### Given information
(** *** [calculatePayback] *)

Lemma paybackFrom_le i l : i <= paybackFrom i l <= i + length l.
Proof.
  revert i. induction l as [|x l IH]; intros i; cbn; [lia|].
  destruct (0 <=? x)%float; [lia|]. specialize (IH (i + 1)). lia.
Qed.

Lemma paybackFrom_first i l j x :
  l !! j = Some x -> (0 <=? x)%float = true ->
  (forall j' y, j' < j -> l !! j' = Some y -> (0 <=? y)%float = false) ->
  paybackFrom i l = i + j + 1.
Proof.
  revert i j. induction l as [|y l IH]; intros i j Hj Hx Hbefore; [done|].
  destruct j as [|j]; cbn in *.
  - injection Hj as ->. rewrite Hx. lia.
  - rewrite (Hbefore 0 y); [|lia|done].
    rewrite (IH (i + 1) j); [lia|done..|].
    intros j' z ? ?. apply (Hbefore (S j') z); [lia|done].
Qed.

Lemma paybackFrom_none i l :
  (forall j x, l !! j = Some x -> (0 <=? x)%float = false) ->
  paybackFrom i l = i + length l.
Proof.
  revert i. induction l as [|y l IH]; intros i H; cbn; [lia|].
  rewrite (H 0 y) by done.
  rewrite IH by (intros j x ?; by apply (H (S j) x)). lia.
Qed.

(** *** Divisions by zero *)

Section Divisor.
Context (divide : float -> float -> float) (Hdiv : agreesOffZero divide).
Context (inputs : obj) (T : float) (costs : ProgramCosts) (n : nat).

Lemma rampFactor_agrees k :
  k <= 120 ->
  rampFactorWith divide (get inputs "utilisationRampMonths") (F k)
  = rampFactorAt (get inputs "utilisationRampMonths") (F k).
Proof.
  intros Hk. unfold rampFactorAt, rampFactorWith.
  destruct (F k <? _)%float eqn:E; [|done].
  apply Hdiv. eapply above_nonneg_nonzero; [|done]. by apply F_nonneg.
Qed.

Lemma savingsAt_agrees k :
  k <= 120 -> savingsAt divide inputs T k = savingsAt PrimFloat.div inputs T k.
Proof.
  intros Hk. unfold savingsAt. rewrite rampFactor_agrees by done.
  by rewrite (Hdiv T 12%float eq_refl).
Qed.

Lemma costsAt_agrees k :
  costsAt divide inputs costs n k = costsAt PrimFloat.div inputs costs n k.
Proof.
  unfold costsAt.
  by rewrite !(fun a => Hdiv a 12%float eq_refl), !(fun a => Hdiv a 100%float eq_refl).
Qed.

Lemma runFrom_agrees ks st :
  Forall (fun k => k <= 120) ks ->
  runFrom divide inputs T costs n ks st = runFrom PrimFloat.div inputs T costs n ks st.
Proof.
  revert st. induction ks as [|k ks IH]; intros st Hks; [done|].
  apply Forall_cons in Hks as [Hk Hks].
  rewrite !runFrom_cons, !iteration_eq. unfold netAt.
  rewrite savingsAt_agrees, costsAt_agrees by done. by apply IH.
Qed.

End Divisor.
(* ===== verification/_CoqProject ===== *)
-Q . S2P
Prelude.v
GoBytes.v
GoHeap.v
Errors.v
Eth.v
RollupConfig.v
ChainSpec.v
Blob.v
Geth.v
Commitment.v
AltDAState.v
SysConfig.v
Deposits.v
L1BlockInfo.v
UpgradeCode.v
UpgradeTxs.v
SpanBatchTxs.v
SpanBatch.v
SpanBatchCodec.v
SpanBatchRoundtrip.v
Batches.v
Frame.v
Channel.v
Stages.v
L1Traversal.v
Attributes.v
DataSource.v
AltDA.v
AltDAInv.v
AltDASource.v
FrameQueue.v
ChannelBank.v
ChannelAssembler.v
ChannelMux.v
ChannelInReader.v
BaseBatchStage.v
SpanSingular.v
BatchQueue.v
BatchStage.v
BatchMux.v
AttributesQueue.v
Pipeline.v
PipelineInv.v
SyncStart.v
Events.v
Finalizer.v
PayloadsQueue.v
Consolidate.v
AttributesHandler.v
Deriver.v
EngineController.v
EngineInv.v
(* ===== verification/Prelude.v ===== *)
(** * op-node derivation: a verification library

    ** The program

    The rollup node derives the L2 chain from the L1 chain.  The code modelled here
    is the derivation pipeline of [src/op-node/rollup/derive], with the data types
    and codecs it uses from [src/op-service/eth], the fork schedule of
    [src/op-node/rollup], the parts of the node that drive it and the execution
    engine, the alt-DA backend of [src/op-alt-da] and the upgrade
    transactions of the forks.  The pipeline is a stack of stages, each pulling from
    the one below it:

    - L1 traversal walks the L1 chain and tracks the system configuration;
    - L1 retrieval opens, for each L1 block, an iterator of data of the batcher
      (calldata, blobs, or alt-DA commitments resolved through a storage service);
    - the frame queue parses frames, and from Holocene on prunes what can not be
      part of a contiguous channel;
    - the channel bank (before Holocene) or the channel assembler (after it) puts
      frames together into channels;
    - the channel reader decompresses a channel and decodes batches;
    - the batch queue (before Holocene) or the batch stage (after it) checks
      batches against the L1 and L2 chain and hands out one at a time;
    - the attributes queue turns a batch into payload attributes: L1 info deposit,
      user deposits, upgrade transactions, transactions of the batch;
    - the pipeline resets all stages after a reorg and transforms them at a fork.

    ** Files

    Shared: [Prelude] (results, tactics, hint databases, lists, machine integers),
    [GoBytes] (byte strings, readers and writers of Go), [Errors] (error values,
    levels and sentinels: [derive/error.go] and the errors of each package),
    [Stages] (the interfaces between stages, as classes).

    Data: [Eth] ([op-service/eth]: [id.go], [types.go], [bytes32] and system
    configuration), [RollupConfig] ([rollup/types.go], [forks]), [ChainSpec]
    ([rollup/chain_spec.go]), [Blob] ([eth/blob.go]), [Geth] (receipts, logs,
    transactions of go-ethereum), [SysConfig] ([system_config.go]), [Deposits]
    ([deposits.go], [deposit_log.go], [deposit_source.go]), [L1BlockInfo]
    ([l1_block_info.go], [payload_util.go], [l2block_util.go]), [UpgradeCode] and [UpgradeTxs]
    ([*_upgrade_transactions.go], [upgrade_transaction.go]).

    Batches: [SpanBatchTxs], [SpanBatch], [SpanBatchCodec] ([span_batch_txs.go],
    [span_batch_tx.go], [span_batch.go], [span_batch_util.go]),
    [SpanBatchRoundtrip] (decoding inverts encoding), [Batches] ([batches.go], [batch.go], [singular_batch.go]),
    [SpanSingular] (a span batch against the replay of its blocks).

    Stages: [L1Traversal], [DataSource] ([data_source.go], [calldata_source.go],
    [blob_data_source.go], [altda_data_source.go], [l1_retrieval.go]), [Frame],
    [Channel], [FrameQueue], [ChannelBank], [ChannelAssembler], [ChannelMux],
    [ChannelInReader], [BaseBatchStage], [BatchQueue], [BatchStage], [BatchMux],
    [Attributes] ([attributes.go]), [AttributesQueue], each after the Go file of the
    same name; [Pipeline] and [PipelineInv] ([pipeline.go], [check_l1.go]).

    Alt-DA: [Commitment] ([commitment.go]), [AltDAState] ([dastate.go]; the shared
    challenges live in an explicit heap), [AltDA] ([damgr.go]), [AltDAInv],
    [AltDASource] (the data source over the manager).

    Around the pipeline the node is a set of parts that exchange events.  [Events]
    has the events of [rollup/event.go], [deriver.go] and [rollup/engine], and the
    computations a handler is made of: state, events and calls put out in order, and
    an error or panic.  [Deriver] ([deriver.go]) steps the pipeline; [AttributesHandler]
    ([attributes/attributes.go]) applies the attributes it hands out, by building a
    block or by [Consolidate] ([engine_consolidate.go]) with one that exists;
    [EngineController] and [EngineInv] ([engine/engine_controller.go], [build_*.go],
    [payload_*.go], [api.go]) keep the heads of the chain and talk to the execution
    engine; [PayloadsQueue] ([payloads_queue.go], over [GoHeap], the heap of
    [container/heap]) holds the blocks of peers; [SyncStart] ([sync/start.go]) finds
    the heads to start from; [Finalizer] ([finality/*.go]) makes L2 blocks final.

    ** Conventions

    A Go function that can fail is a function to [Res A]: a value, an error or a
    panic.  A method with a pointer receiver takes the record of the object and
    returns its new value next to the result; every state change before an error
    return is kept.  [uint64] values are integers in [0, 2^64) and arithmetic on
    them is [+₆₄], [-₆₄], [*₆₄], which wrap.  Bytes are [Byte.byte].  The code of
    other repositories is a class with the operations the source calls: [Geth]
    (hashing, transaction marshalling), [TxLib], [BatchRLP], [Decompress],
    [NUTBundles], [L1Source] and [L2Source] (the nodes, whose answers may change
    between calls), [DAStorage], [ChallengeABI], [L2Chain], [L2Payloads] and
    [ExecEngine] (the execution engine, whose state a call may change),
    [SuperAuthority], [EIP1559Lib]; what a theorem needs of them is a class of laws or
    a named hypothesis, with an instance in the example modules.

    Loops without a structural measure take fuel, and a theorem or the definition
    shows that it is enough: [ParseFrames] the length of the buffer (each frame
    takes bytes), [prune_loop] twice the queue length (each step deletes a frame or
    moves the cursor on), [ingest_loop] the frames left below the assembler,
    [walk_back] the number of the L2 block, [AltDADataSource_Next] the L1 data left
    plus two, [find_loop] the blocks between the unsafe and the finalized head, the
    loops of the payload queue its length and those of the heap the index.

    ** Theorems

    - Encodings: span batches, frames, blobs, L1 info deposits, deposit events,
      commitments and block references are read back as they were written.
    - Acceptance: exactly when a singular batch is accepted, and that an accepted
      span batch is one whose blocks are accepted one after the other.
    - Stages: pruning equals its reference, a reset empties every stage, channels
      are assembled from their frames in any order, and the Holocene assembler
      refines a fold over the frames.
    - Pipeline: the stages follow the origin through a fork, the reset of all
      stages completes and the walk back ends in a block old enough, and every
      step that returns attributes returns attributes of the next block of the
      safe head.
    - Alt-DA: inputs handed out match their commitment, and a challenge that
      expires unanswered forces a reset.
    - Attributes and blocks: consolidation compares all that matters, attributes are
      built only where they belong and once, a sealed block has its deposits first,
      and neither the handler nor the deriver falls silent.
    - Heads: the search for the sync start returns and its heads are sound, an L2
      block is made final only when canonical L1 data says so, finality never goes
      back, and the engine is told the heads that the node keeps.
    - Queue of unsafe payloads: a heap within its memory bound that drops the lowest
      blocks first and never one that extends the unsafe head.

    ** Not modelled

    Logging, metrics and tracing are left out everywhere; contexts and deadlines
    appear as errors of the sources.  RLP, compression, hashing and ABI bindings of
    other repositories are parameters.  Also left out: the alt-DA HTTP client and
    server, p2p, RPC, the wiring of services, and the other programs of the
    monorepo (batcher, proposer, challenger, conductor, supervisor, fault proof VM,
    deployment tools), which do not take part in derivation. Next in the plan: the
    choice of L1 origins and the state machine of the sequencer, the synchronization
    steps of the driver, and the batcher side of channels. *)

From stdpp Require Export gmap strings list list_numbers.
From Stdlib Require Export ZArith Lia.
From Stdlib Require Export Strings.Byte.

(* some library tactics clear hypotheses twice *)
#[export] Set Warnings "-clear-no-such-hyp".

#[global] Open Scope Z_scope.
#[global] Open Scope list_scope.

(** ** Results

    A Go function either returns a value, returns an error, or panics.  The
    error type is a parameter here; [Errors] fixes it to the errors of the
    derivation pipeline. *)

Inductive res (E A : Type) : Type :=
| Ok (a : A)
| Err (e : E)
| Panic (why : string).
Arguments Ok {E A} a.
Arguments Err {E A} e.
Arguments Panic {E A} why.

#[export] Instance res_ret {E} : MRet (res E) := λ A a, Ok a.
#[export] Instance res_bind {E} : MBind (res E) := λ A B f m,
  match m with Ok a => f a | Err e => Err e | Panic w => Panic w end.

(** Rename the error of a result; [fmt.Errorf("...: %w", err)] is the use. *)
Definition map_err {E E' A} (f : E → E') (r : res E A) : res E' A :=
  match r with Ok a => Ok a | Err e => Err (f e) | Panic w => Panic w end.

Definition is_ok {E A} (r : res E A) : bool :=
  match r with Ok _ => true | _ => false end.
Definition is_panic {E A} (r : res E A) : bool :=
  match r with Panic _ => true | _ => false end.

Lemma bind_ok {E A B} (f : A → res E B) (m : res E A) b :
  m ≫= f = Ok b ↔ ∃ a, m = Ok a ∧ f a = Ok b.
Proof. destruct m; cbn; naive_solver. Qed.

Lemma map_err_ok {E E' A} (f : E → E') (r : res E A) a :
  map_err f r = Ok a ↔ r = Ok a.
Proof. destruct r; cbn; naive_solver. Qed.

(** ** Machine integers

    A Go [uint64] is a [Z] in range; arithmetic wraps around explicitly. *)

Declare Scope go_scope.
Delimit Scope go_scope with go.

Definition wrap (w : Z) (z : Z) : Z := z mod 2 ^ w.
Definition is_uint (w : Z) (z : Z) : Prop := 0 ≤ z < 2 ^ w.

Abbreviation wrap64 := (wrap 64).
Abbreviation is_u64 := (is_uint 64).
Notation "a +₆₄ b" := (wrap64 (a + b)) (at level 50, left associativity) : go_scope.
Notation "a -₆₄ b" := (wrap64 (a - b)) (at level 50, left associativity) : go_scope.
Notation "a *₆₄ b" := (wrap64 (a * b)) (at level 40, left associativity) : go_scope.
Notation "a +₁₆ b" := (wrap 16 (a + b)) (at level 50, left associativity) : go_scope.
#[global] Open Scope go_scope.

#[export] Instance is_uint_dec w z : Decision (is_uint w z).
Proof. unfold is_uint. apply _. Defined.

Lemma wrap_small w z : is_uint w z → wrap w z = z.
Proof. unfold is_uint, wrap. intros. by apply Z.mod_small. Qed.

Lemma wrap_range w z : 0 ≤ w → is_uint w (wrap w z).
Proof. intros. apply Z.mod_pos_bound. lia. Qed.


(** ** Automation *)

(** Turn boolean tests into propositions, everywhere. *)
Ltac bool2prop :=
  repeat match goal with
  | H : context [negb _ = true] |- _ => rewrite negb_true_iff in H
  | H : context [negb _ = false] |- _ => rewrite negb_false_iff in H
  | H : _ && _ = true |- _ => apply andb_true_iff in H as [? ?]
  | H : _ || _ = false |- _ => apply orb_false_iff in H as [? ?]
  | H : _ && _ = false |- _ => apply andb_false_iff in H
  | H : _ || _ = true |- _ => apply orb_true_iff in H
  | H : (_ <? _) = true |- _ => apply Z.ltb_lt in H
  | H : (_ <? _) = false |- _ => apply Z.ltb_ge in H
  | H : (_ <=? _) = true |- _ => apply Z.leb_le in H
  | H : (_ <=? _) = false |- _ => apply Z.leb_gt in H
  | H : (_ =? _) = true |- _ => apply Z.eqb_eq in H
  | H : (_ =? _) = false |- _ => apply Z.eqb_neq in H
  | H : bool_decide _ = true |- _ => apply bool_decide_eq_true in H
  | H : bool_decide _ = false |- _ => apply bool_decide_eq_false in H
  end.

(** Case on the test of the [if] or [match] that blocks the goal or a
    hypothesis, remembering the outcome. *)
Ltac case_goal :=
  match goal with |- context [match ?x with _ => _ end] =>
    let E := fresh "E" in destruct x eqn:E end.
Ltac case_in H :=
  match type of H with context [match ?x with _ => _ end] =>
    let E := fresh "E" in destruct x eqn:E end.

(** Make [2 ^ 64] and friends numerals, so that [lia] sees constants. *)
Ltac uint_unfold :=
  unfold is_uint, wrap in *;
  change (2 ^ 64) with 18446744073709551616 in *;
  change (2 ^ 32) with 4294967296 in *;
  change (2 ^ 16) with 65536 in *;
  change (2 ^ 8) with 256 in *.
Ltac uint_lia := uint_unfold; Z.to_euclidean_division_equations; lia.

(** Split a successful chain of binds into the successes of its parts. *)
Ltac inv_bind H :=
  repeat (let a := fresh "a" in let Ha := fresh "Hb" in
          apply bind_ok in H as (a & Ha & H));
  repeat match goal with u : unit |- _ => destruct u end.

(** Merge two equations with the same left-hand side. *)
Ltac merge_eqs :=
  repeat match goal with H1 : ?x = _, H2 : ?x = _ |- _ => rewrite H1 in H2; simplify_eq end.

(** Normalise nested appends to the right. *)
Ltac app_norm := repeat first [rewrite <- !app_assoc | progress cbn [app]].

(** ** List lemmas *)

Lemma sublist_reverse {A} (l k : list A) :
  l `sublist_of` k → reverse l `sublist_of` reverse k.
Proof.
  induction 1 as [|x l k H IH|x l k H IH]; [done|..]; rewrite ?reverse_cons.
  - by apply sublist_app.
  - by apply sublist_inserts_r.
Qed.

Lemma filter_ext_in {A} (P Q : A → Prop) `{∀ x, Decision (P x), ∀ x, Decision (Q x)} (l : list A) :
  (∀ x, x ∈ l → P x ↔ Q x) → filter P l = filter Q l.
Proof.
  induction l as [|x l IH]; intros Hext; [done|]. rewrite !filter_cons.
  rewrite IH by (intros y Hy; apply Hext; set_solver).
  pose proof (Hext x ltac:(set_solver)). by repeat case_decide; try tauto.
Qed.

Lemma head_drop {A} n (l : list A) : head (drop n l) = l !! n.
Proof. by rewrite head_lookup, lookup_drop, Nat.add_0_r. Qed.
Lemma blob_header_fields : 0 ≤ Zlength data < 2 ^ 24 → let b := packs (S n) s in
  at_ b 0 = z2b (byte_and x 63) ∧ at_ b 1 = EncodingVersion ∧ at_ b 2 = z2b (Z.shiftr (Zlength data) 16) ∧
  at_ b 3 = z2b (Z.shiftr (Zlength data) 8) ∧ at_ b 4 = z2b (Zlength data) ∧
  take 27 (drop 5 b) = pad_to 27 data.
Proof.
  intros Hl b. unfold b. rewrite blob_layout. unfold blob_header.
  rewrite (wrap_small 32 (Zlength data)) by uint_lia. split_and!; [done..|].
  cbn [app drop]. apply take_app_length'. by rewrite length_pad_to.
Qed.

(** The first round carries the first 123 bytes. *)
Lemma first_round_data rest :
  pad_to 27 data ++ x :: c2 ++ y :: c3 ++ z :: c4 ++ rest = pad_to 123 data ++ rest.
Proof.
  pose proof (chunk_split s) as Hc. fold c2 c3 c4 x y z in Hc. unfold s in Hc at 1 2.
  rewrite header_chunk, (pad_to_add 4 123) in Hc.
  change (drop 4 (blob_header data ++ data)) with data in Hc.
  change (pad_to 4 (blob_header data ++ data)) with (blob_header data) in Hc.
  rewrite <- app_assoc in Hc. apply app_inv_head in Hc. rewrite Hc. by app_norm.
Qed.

### Task instructions
From the entries above, say how many lines contain "AltDAState". Only the number is wanted.

### Problem solution
2